Burada kalkıp yükselenleri aynı olan iki insanın olma olasılığını anlatmayacağım. Bunun yerine Üstün Dökmen'in bir televizyon programında bu konu hakkında paylaştığı görüşünü sizlerle paylaşmak istiyorum. Sevgili okuyucu anneni seviyor musun? peki suyu sever misin? peki peki zaman zaman huysuz olur musun? O zaman sen erkek yengeç burcusun; çünkü bu özellikler ona ait. Mantıklı mı Allah aşkına? Annesini ve suyu kim sevmez? Veya zaman zaman kim huysuz olmaz? Ne yani şimdi herkes Erkek ve herkes Yengeç burcu mu? Neremle gülsem? Bırakın arkadaşlar bu saçma sapan inançları. Yok Venüs şöyleymiş, Jüpiter böyleymiş, o zaman bu sene paraya doyacakmışım, oldu. Venüsün dili olsaydı götüyle güldüğünü söylerdi.

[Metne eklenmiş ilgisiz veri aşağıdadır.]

(* ===== verification/RadioLink.v ===== *)
(** * The radio service at work ([radio_service] and [start_radio] of [radio/mod.rs])

    The two tasks of the service on one side of the serial port, and a radio on the other.
    The port carries the bytes of each direction in order, in whatever pieces; the radio
    takes in the messages that have arrived whole, answers each of them once, when and in
    whatever order it likes, and sends packets and noise of its own in between. What the
    radio answers is up to it. The ports do not fail here: what the service does when they
    do is in [RadioTheory.v].

    Shown here: the end-to-end contract of the service. Requests reach the radio in the
    order they were made; what comes back for a request is what its own parser makes of the
    radio's answer to that very message, although ids are drawn at random and used again; no
    step fails, as long as a free id is drawn; and the link can always be drained, after which every request that was made
    has been answered. *)

From Stdlib Require Import ZArith Lia.
From S2P Require Import Prelude Pack PackDerive Async RadioRaw RadioRawTheory Radio RadioTheory.

#[local] Open Scope Z_scope.

Import Radio.

Module Link.

(** ** The service

    [select] polls both tasks until one of them ends; the response task never does. *)
Definition quit (s : RadioService) : bool :=
  match request_task s with RequestsDriedUp => true | _ => false end.

Section service.
Context `{!Nom, !CookieFactory}.

Definition radio_service (ev : radio_event) (s : RadioService) : exec (traffic * RadioService) :=
  if quit s then Ok (no_traffic, s) else radio_step ev s.
End service.

(** ** The link *)

(** What a radio answers to a message: the command [Ok] or [Err], and data. *)
Record reply := MkReply { reply_ok : bool; reply_data : list Z }.

Definition reply_message (m : RawRadioMessage) (a : reply) : RawRadioMessage :=
  {| command_id := if reply_ok a then CmdOk else CmdErr; request_id := request_id m;
     data := reply_data a |}.
(** What the service makes of it *)
Definition reply_answer (a : reply) : answer :=
  if reply_ok a then Ok (reply_data a) else Err (RawError (reply_data a)).

Definition is_reply (m : RawRadioMessage) : Prop := command_id m = CmdOk \/ command_id m = CmdErr.
#[global] Instance is_reply_dec m : Decision (is_reply m).
Proof. unfold is_reply. apply _. Defined.

(** The service, how many of the bytes it wrote the radio has taken in, the messages the
    radio has still to answer, and the bytes from the radio that are still to arrive. *)
Record RadioLink := MkLink {
  service : RadioService;
  consumed : nat;
  radio_queue : list RawRadioMessage;
  downlink : list Z;
}.

(** The packet in a message: its bytes, and behind them its strength and quality *)
Definition packet_of (m : RawRadioMessage) : option RadioPacket :=
  match command_id m, rev (data m) with
  | CmdOnPacket, quality :: rssi :: bytes =>
      Some {| packet_data := rev bytes; packet_rssi := rssi; packet_link_quality := quality |}
  | _, _ => None
  end.
Definition response_packet (r : RadioResponse) : option RadioPacket :=
  match r with RespOnPacket p => Some p | _ => None end.

(** What happened: the requests made, the messages the radio took in, its answers with the
    messages they answer, the responses handed on, and what the radio sent of its own accord. *)
Record history := MkHistory {
  taken : list RadioRequest;
  received : list RawRadioMessage;
  replies : list (RawRadioMessage * reply);
  handed : list RadioResponse;
  sent : list RawRadioMessage;
}.

(** [start_radio] *)
Definition start_radio : RadioLink := MkLink service_new 0 [] [].
Definition no_history : history := MkHistory [] [] [] [] [].

Definition unread (L : RadioLink) : list Z := drop (consumed L) (written_out (sink (service L))).

(** Requests whose message fits a buffer of the radio; only packets can be too long. *)
Definition request_fits (r : RadioRequest) : Prop :=
  match r with ReqSendPacket _ packet => (8 + length packet <= u16_max)%nat | _ => True end.

(** The environment of the request task: random ids, and a port that does not fail. *)
Definition request_env_ok (e : RequestEnv) : Prop :=
  Forall (in_width 16) (env_draws e) /\ WError ∉ env_writes e /\
  forall r, env_request e = Ready (Some r) -> request_fits r.

Section link.
Context `{!Nom, !CookieFactory}.

Inductive link_step : RadioLink * history -> RadioLink * history -> Prop :=
| step_requests e t s' L h :
    request_env_ok e -> radio_service (RunRequests e) (service L) = Ok (t, s') ->
    link_step (L, h)
      (MkLink s' (consumed L) (radio_queue L) (downlink L),
       MkHistory (taken h ++ requests t) (received h) (replies h) (handed h) (sent h))
| step_responses reads rest send o unused s' L h :
    quit (service L) = false -> no_error reads -> downlink L = available reads ++ rest ->
    send <> Ready (Err tt) ->
    radio_response_task {| env_reads := reads; env_sent := send |} (service L) = Ok (o, unused, s') ->
    link_step (L, h)
      (MkLink s' (consumed L) (radio_queue L) (available unused ++ rest),
       MkHistory (taken h) (received h) (replies h) (handed h ++ option_list o) (sent h))
| step_receive m rest L h :
    msg_fits m -> unread L = wire m ++ rest ->
    link_step (L, h)
      (MkLink (service L) (consumed L + length (wire m)) (radio_queue L ++ [m]) (downlink L),
       MkHistory (taken h) (received h ++ [m]) (replies h) (handed h) (sent h))
| step_reply q1 m q2 a l L h :
    radio_queue L = q1 ++ m :: q2 -> noise l -> msg_fits (reply_message m a) ->
    link_step (L, h)
      (MkLink (service L) (consumed L) (q1 ++ q2) (downlink L ++ l ++ wire (reply_message m a)),
       MkHistory (taken h) (received h) (replies h ++ [(m, a)]) (handed h) (sent h))
| step_send m l L h :
    ~ is_reply m -> noise l -> msg_fits m ->
    link_step (L, h)
      (MkLink (service L) (consumed L) (radio_queue L) (downlink L ++ l ++ wire m),
       MkHistory (taken h) (received h) (replies h) (handed h) (sent h ++ [m]))
| step_noise l L h :
    noise l ->
    link_step (L, h) (MkLink (service L) (consumed L) (radio_queue L) (downlink L ++ l), h).

Definition link_reachable (c : RadioLink * history) : Prop := rtc link_step (start_radio, no_history) c.
End link.

(** Nothing is on its way: no request is being sent, nothing is to be read on either side,
    and no answer is to be handed on. *)
Definition drained (L : RadioLink) : Prop :=
  request_task (service L) = NextRequest /\ response_task (service L) = NextMessage /\
  unread L = [] /\ unwritten (sink (service L)) = [] /\ radio_queue L = [] /\
  noise (stream_buffer (service L) ++ downlink L).

End Link.
(** The sink has gone on writing, and the message that waited for it may be in it. *)
Lemma linked_sink k task L h g x :
  linked L h g x -> sink_follows (sink (service L)) k ->
  match task with
  | SinkReady m => at_sink (service L) = [m]
  | LockForRequest _ _ _ => False
  | _ => at_sink (service L) = []
  end ->
  match request_task (service L) with LockForRequest _ _ _ => False | _ => True end ->
  match task with SinkReady _ | SinkFlush => True | _ => unwritten k = [] end ->
  is_linked (MkLink (set_request_task task (set_sink k (service L))) (consumed L) (radio_queue L) (downlink L), h).
Proof.
  intros Hk Hf Ht Hs Hu. exists g, x.
  assert (waiting x = []) as Hw.
  { pose proof (lk_waiting _ _ _ _ Hk) as Hw. by destruct (request_task (service L)). }
  assert (at_sink (set_request_task task (set_sink k (service L))) = at_sink (service L)) as Ea.
  { unfold at_sink at 1. cbn. by destruct task; [rewrite Ht|destruct Ht|rewrite Ht..]. }
  destruct Hk. split; cbn [fst snd service consumed radio_queue downlink set_request_task set_sink
    responsemap request_task sink stream_buffer in_hand response_task]; try done.
  - by destruct task.
  - apply Hf.
  - pose proof (sf_grows _ _ Hf). lia.
  - rewrite Ea, <- lk_wire0. unfold unread. cbn [service consumed set_request_task set_sink sink].
    rewrite !(assoc_L (++)). f_equal. by apply unread_follows.
  - by rewrite Ea.
Qed.

(** The message that waited for the sink is put into it. *)
Lemma linked_start_send m k L h g x :
  linked L h g x -> request_task (service L) = SinkReady m -> sink_follows (sink (service L)) k ->
  exists k', start_send m k = Ok k' /\
    is_linked (MkLink (set_request_task SinkFlush (set_sink k' (service L))) (consumed L) (radio_queue L) (downlink L), h).
Proof.
  intros Hk Et Hf. assert (at_sink (service L) = [m]) as Ea by (unfold at_sink; by rewrite Et).
  destruct Hk. rewrite Ea in lk_at_sink0, lk_wire0. pose proof (proj1 (Forall_singleton _ _) lk_at_sink0) as Hm.
  unfold start_send. rewrite into_vec_fits by done. eexists. split; [reflexivity|].
  exists g, x. rewrite Et in lk_waiting0. pose proof (sf_written _ _ Hf).
  split; cbn [fst snd service consumed radio_queue downlink set_request_task set_sink at_sink
    responsemap request_task sink stream_buffer in_hand response_task written sink_buffer written_out]; try done.
  - rewrite length_app. lia.
  - pose proof (sf_grows _ _ Hf). lia.
  - rewrite <- lk_wire0. unfold unread, unwritten. cbn [service consumed set_request_task set_sink sink
      written sink_buffer written_out mbind list_bind]. rewrite !app_nil_r, drop_app_le by done.
    rewrite !(assoc_L (++)). f_equal. by apply unread_follows.
Qed.

Lemma history_nil h : MkHistory (taken h ++ []) (received h) (replies h) (handed h) (sent h) = h.
Proof. destruct h. cbn. by rewrite app_nil_r. Qed.

(** A request is given an id and waits for the sink. *)
Lemma linked_issue r id L h g x :
  linked L h g x -> waiting x = [r] -> request_fits r -> in_width 16 id ->
  responsemap (service L) !! id = None -> at_sink (service L) = [] ->
  is_linked (MkLink (set_request_task (SinkReady (raw_message id r))
      (set_responsemap (<[id := response_parser r]> (responsemap (service L))) (service L)))
    (consumed L) (radio_queue L) (downlink L), h).
Proof.
  intros Hk Hw Hr Hid Hm Ha.
  exists (<[id := r]> g), (MkStages [] (issued x ++ [(id, r)]) (flying x ++ [(id, r)]) (queued x)
    (returning x) (delivered x) (down x) (tail x)).
  assert (asked_fits (id, r)) as Hf by by split. destruct Hk. rewrite lk_map0, lookup_fmap in Hm.
  apply fmap_None in Hm.
  split; cbn [fst snd service consumed radio_queue downlink waiting issued flying queued returning
    delivered down tail set_request_task set_responsemap responsemap request_task sink stream_buffer]; try done.
  - by rewrite lk_map0, fmap_insert.
  - rewrite map_to_list_insert, <- lk_outstanding0 by done. solve_Permutation.
  - apply Forall_app. split; [done|]. by apply Forall_singleton.
  - rewrite lk_issued0. solve_Permutation.
  - by rewrite lk_taken0, Hw, fmap_app, app_nil_r.
  - by rewrite !fmap_app, (assoc_L (++)), lk_received0.
  - rewrite wires_app, <- lk_wire0, Ha. unfold unread. cbn. rewrite !app_nil_r. by rewrite <- (assoc_L (++)).
  - apply Forall_singleton. by apply (asked_message_fits (id, r)).
Qed.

İnsanların batıl inançlarının olmasını tembelliklerine bağlıyorum. Mesela bir insan zengin olmak için ne yapar? Gider bir icat yapar, popçu olur, topçu olur bir şekilde birşeyler yapıp zengin olur; ama zengin olmak için bir çaba harcaması gerekmektedir; ama batıl inançta çaba harcamak yerine yılın bilmemne vakti, bilmemne cismini toprağa gömmerek zengin olmayı dilemek daha kolaydır. Böyle birşeyde çaba harcamak gerekmez.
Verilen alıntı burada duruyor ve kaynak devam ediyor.